* The records
▬▬▬▬▬▬

(* ===== verification/RbMem.v ===== *)
(** The red-black trees of src/csf/include/tree.h on linked memory: the macros as
    they assign and follow the pointers [rbe_left], [rbe_right] and [rbe_parent],
    statement by statement. A computation takes the memory and has no result when it
    follows NULL or a pointer to nothing. *)

From S2P Require Import Prelude RbTree.

(** * Memory *)

(** A pointer to an element. *)
Abbreviation rbp := (option nat).

(** RB_ENTRY. *)
Record rb_entry : Type := mk_ent {
  rbe_left : rbp;
  rbe_right : rbp;
  rbe_parent : rbp;
  rbe_color : color
}.

(** The heads ([rbh_root] of RB_HEAD) and the entries of the elements. *)
Record rb_mem : Type := mk_rb { rb_heads : gmap nat rbp; rb_ents : gmap nat rb_entry }.

Definition set_heads (hs : gmap nat rbp) (m : rb_mem) : rb_mem := mk_rb hs (rb_ents m).
Definition set_ents (es : gmap nat rb_entry) (m : rb_mem) : rb_mem := mk_rb (rb_heads m) es.

(** Computations on the memory. *)
Definition rbM (A : Type) : Type := rb_mem -> option (A * rb_mem).

Definition rb_ret {A} (a : A) : rbM A := fun m => Some (a, m).
Definition rb_bind {A B} (e : rbM A) (k : A -> rbM B) : rbM B := fun m => r ← e m; k r.1 r.2.
Definition rb_fail {A} : rbM A := fun _ => None.

Notation "x <- e ;; k" := (rb_bind e (fun x => k)) (at level 100, e at next level, k at level 200, right associativity) : csf_scope.
Notation "e ;;; k" := (rb_bind e (fun _ => k)) (at level 100, k at level 200, right associativity) : csf_scope.

(** A field of the element a pointer leads to, and an assignment to it. *)
Definition rb_get {A} (f : rb_entry -> A) (p : rbp) : rbM A := fun m =>
  x ← p; e ← rb_ents m !! x; Some (f e, m).
Definition rb_put (f : rb_entry -> rb_entry) (p : rbp) : rbM unit := fun m =>
  x ← p; e ← rb_ents m !! x; Some (tt, set_ents (<[x:=f e]> (rb_ents m)) m).

Definition RB_LEFT : rbp -> rbM rbp := rb_get rbe_left.
Definition RB_RIGHT : rbp -> rbM rbp := rb_get rbe_right.
Definition RB_PARENT : rbp -> rbM rbp := rb_get rbe_parent.
Definition RB_COLOR : rbp -> rbM color := rb_get rbe_color.

Definition set_left (v : rbp) : rbp -> rbM unit := rb_put (fun e => mk_ent v (rbe_right e) (rbe_parent e) (rbe_color e)).
Definition set_right (v : rbp) : rbp -> rbM unit := rb_put (fun e => mk_ent (rbe_left e) v (rbe_parent e) (rbe_color e)).
Definition set_parent (v : rbp) : rbp -> rbM unit := rb_put (fun e => mk_ent (rbe_left e) (rbe_right e) v (rbe_color e)).
Definition put_color (c : color) : rbp -> rbM unit := rb_put (fun e => mk_ent (rbe_left e) (rbe_right e) (rbe_parent e) c).

Definition RB_ROOT (h : nat) : rbM rbp := fun m => p ← rb_heads m !! h; Some (p, m).
Definition set_root (h : nat) (v : rbp) : rbM unit := fun m =>
  _ ← rb_heads m !! h; Some (tt, set_heads (<[h:=v]> (rb_heads m)) m).

(** The number of elements, which no walk along the pointers of a tree exceeds. *)
Definition rb_fuel : rbM nat := fun m => Some (size (rb_ents m), m).

Definition same_ptr (p q : rbp) : bool := bool_decide (p = q).
Definition is_RED (c : color) : bool := match c with Red => true | Black => false end.

(** * The macros *)

(** RB_SET and RB_SET_BLACKRED. *)
Definition RB_SET (elm parent : rbp) : rbM unit :=
  set_parent parent elm;;; set_left None elm;;; set_right None elm;;; put_color Red elm.

Definition RB_SET_BLACKRED (black red : rbp) : rbM unit := put_color Black black;;; put_color Red red.

(** [if (p) RB_PARENT(p) = parent], and [p && RB_COLOR(p) == RB_RED]. *)
Definition adopt (p parent : rbp) : rbM unit :=
  match p with Some _ => set_parent parent p | None => rb_ret tt end.

Definition red_at (p : rbp) : rbM bool :=
  match p with Some _ => c <- RB_COLOR p;; rb_ret (is_RED c) | None => rb_ret false end.

(** The pointer to [elm] in its parent, or in the head, is set to [new]. *)
Definition relink (h : nat) (parent elm new : rbp) : rbM unit :=
  match parent with
  | Some _ => l <- RB_LEFT parent;; if same_ptr l elm then set_left new parent else set_right new parent
  | None => set_root h new
  end.

(** RB_ROTATE_LEFT and RB_ROTATE_RIGHT; the result is the final [tmp]. *)
Definition RB_ROTATE_LEFT (h : nat) (elm : rbp) : rbM rbp :=
  tmp <- RB_RIGHT elm;;
  tl <- RB_LEFT tmp;;
  set_right tl elm;;; adopt tl elm;;;
  parent <- RB_PARENT elm;;
  set_parent parent tmp;;; relink h parent elm tmp;;;
  set_left elm tmp;;; set_parent tmp elm;;; rb_ret tmp.

Definition RB_ROTATE_RIGHT (h : nat) (elm : rbp) : rbM rbp :=
  tmp <- RB_LEFT elm;;
  tr <- RB_RIGHT tmp;;
  set_left tr elm;;; adopt tr elm;;;
  parent <- RB_PARENT elm;;
  set_parent parent tmp;;; relink h parent elm tmp;;;
  set_right elm tmp;;; set_parent tmp elm;;; rb_ret tmp.

(** The two branches of RB_INSERT_COLOR and RB_REMOVE_COLOR mirror each other: for the
    branch of the left child ([side] is [true]) [RB_CHILD] is RB_LEFT and [rb_rotate] is
    RB_ROTATE_LEFT. *)
Definition RB_CHILD (side : bool) : rbp -> rbM rbp := if side then RB_LEFT else RB_RIGHT.
Definition rb_rotate (side : bool) (h : nat) (elm : rbp) : rbM rbp :=
  if side then RB_ROTATE_LEFT h elm else RB_ROTATE_RIGHT h elm.

(** The loop of RB_INSERT_COLOR, and the function. *)
Fixpoint insert_color_loop (fuel : nat) (h : nat) (elm : rbp) : rbM unit :=
  match fuel with
  | O => rb_fail
  | S fuel' =>
      parent <- RB_PARENT elm;;
      red <- red_at parent;;
      if negb red then rb_ret tt
      else
        gparent <- RB_PARENT parent;;
        gl <- RB_LEFT gparent;;
        let side := same_ptr parent gl in
        tmp <- RB_CHILD (negb side) gparent;;
        r <- red_at tmp;;
        if (r : bool) then
          put_color Black tmp;;; RB_SET_BLACKRED parent gparent;;; insert_color_loop fuel' h gparent
        else
          inner <- RB_CHILD (negb side) parent;;
          if same_ptr inner elm then
            rb_rotate side h parent;;; RB_SET_BLACKRED elm gparent;;; rb_rotate (negb side) h gparent;;;
            insert_color_loop fuel' h parent
          else
            RB_SET_BLACKRED parent gparent;;; rb_rotate (negb side) h gparent;;; insert_color_loop fuel' h elm
  end.

Definition RB_INSERT_COLOR (h : nat) (elm : rbp) : rbM unit :=
  n <- rb_fuel;; insert_color_loop (S n) h elm;;; root <- RB_ROOT h;; put_color Black root.

(** [if (p) RB_COLOR(p) = RB_BLACK]. *)
Definition blacken (p : rbp) : rbM unit :=
  match p with Some _ => put_color Black p | None => rb_ret tt end.

(** The end of a round of RB_REMOVE_COLOR that leaves the loop: the sibling [tmp] takes
    the colour of the parent and is rotated above it; the new [elm] is the root. *)
Definition remove_last (h : nat) (side : bool) (parent tmp : rbp) : rbM rbp :=
  c <- RB_COLOR parent;;
  put_color c tmp;;; put_color Black parent;;;
  far <- RB_CHILD (negb side) tmp;;
  blacken far;;; rb_rotate side h parent;;; RB_ROOT h.

(** A round from the point where the sibling [tmp] is not red; [continue] is the next
    round, with the new parent and [elm]. *)
Definition remove_round (continue : rbp -> rbp -> rbM rbp) (h : nat) (side : bool) (parent tmp : rbp) : rbM rbp :=
  near <- RB_CHILD side tmp;; rn <- red_at near;;
  far <- RB_CHILD (negb side) tmp;; rf <- red_at far;;
  if negb rn && negb rf then
    put_color Red tmp;;; pp <- RB_PARENT parent;; continue pp parent
  else if negb rf then
    blacken near;;; put_color Red tmp;;; rb_rotate (negb side) h tmp;;;
    tmp <- RB_CHILD (negb side) parent;; remove_last h side parent tmp
  else remove_last h side parent tmp.

(** The loop of RB_REMOVE_COLOR; the result is the [elm] it ends with. *)
Fixpoint remove_color_loop (fuel : nat) (h : nat) (parent elm : rbp) : rbM rbp :=
  match fuel with
  | O => rb_fail
  | S fuel' =>
      red <- red_at elm;;
      root <- RB_ROOT h;;
      if red || same_ptr elm root then rb_ret elm
      else
        l <- RB_LEFT parent;;
        let side := same_ptr l elm in
        tmp <- RB_CHILD (negb side) parent;;
        c <- RB_COLOR tmp;;
        if is_RED c then
          RB_SET_BLACKRED tmp parent;;; rb_rotate side h parent;;;
          tmp <- RB_CHILD (negb side) parent;; remove_round (remove_color_loop fuel' h) h side parent tmp
        else remove_round (remove_color_loop fuel' h) h side parent tmp
  end.

Definition RB_REMOVE_COLOR (h : nat) (parent elm : rbp) : rbM unit :=
  n <- rb_fuel;; elm <- remove_color_loop (S (S n)) h parent elm;; blacken elm.

(** The walk along the left children in RB_REMOVE and RB_NEXT, and the walk to the root that
    calls RB_AUGMENT, which does nothing. *)
Fixpoint walk_left (fuel : nat) (elm : rbp) : rbM rbp :=
  match fuel with
  | O => rb_fail
  | S fuel' => left <- RB_LEFT elm;; match left with Some _ => walk_left fuel' left | None => rb_ret elm end
  end.

Fixpoint augment_up (fuel : nat) (elm : rbp) : rbM unit :=
  match fuel with
  | O => rb_fail
  | S fuel' => up <- RB_PARENT elm;; match up with Some _ => augment_up fuel' up | None => rb_ret tt end
  end.

(** [(elm)->field = (old)->field]. *)
Definition copy_entry (elm old : rbp) : rbM unit := e <- rb_get id old;; rb_put (fun _ => e) elm.

(** RB_REMOVE, from the label [color]. *)
Definition remove_end (h : nat) (c : color) (parent child : rbp) : rbM unit :=
  if is_RED c then rb_ret tt else RB_REMOVE_COLOR h parent child.

(** An element with one child at most is cut out. *)
Definition remove_leafward (h : nat) (elm child : rbp) : rbM unit :=
  parent <- RB_PARENT elm;; c <- RB_COLOR elm;;
  adopt child parent;;; relink h parent elm child;;; remove_end h c parent child.

(** The element [old] with two children: its successor is cut out and takes its place. *)
Definition remove_inner (h : nat) (old : rbp) : rbM unit :=
  n <- rb_fuel;;
  right <- RB_RIGHT old;;
  elm <- walk_left (S n) right;;
  child <- RB_RIGHT elm;; parent <- RB_PARENT elm;; c <- RB_COLOR elm;;
  adopt child parent;;; relink h parent elm child;;;
  ep <- RB_PARENT elm;;
  let parent := if same_ptr ep old then elm else parent in
  copy_entry elm old;;;
  op <- RB_PARENT old;; relink h op old elm;;;
  ol <- RB_LEFT old;; set_parent elm ol;;;
  or <- RB_RIGHT old;; adopt or elm;;;
  augment_up (S n) parent;;;
  remove_end h c parent child.

Definition RB_REMOVE (h : nat) (elm : rbp) : rbM rbp :=
  l <- RB_LEFT elm;; r <- RB_RIGHT elm;;
  (match l, r with
   | None, _ => remove_leafward h elm r
   | Some _, None => remove_leafward h elm l
   | Some _, Some _ => remove_inner h elm
   end);;; rb_ret elm.

Section search.
Context (cmp : nat -> nat -> Z).

(** The loop of RB_INSERT: an equal element, or the last parent and comparison. *)
Fixpoint insert_loop (fuel : nat) (elm : nat) (tmp parent : rbp) (comp : Z) : rbM (nat + rbp * Z) :=
  match tmp with
  | None => rb_ret (inr (parent, comp))
  | Some x =>
      match fuel with
      | O => rb_fail
      | S fuel' =>
          let comp := cmp elm x in
          if comp <? 0 then l <- RB_LEFT tmp;; insert_loop fuel' elm l tmp comp
          else if 0 <? comp then r <- RB_RIGHT tmp;; insert_loop fuel' elm r tmp comp
          else rb_ret (inl x)
      end
  end.

Definition RB_INSERT (h : nat) (elm : nat) : rbM rbp :=
  n <- rb_fuel;; root <- RB_ROOT h;;
  res <- insert_loop n elm root None 0;;
  match res with
  | inl x => rb_ret (Some x)
  | inr (parent, comp) =>
      RB_SET (Some elm) parent;;;
      (match parent with
       | Some _ => if comp <? 0 then set_left (Some elm) parent else set_right (Some elm) parent
       | None => set_root h (Some elm)
       end);;;
      RB_INSERT_COLOR h (Some elm);;; rb_ret None
  end.

Fixpoint find_loop (fuel : nat) (elm : nat) (tmp : rbp) : rbM rbp :=
  match tmp with
  | None => rb_ret None
  | Some x =>
      match fuel with
      | O => rb_fail
      | S fuel' =>
          let comp := cmp elm x in
          if comp <? 0 then l <- RB_LEFT tmp;; find_loop fuel' elm l
          else if 0 <? comp then r <- RB_RIGHT tmp;; find_loop fuel' elm r
          else rb_ret tmp
      end
  end.

Definition RB_FIND (h : nat) (elm : nat) : rbM rbp := n <- rb_fuel;; root <- RB_ROOT h;; find_loop n elm root.

Fixpoint nfind_loop (fuel : nat) (elm : nat) (tmp res : rbp) : rbM rbp :=
  match tmp with
  | None => rb_ret res
  | Some x =>
      match fuel with
      | O => rb_fail
      | S fuel' =>
          let comp := cmp elm x in
          if comp <? 0 then l <- RB_LEFT tmp;; nfind_loop fuel' elm l tmp
          else if 0 <? comp then r <- RB_RIGHT tmp;; nfind_loop fuel' elm r res
          else rb_ret tmp
      end
  end.

Definition RB_NFIND (h : nat) (elm : nat) : rbM rbp := n <- rb_fuel;; root <- RB_ROOT h;; nfind_loop n elm root None.

End search.

Fixpoint minmax_walk (fuel : nat) (val : Z) (tmp parent : rbp) : rbM rbp :=
  match tmp with
  | None => rb_ret parent
  | Some _ =>
      match fuel with
      | O => rb_fail
      | S fuel' => next <- RB_CHILD (val <? 0) tmp;; minmax_walk fuel' val next tmp
      end
  end.

Definition RB_MINMAX (h : nat) (val : Z) : rbM rbp := n <- rb_fuel;; root <- RB_ROOT h;; minmax_walk n val root None.

(** The climb of RB_NEXT over right children, and the function. *)
Fixpoint climb_loop (fuel : nat) (elm : rbp) : rbM rbp :=
  match fuel with
  | O => rb_fail
  | S fuel' =>
      parent <- RB_PARENT elm;;
      match parent with
      | None => rb_ret None
      | Some _ => r <- RB_RIGHT parent;; if same_ptr elm r then climb_loop fuel' parent else rb_ret parent
      end
  end.

Definition RB_NEXT (elm : rbp) : rbM rbp :=
  n <- rb_fuel;;
  right <- RB_RIGHT elm;;
  match right with
  | Some _ => walk_left n right
  | None =>
      parent <- RB_PARENT elm;;
      on_left <- (match parent with Some _ => l <- RB_LEFT parent;; rb_ret (same_ptr elm l) | None => rb_ret false end);;
      if (on_left : bool) then rb_ret parent else climb_loop n elm
  end.

Lemma same_ptr_refl p : same_ptr p p = true.
Proof. by apply bool_decide_eq_true_2. Qed.

Lemma same_ptr_ne p q : p <> q -> same_ptr p q = false.
Proof. apply bool_decide_eq_false_2. Qed.

Lemma same_ptr_sym p q : same_ptr p q = same_ptr q p.
Proof. unfold same_ptr. by apply bool_decide_ext. Qed.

▬▬▬▬▬▬

* Work task
In the listing above, locate the line with "tmp <- RB_CHILD (negb side) parent;; remove_round" and the line with "n <- rb_fuel;; elm", then extract exactly those lines and every line between them, and nothing more.

* Solution for this exercise
          tmp <- RB_CHILD (negb side) parent;; remove_round (remove_color_loop fuel' h) h side parent tmp
        else remove_round (remove_color_loop fuel' h) h side parent tmp
  end.

Definition RB_REMOVE_COLOR (h : nat) (parent elm : rbp) : rbM unit :=
  n <- rb_fuel;; elm <- remove_color_loop (S (S n)) h parent elm;; blacken elm.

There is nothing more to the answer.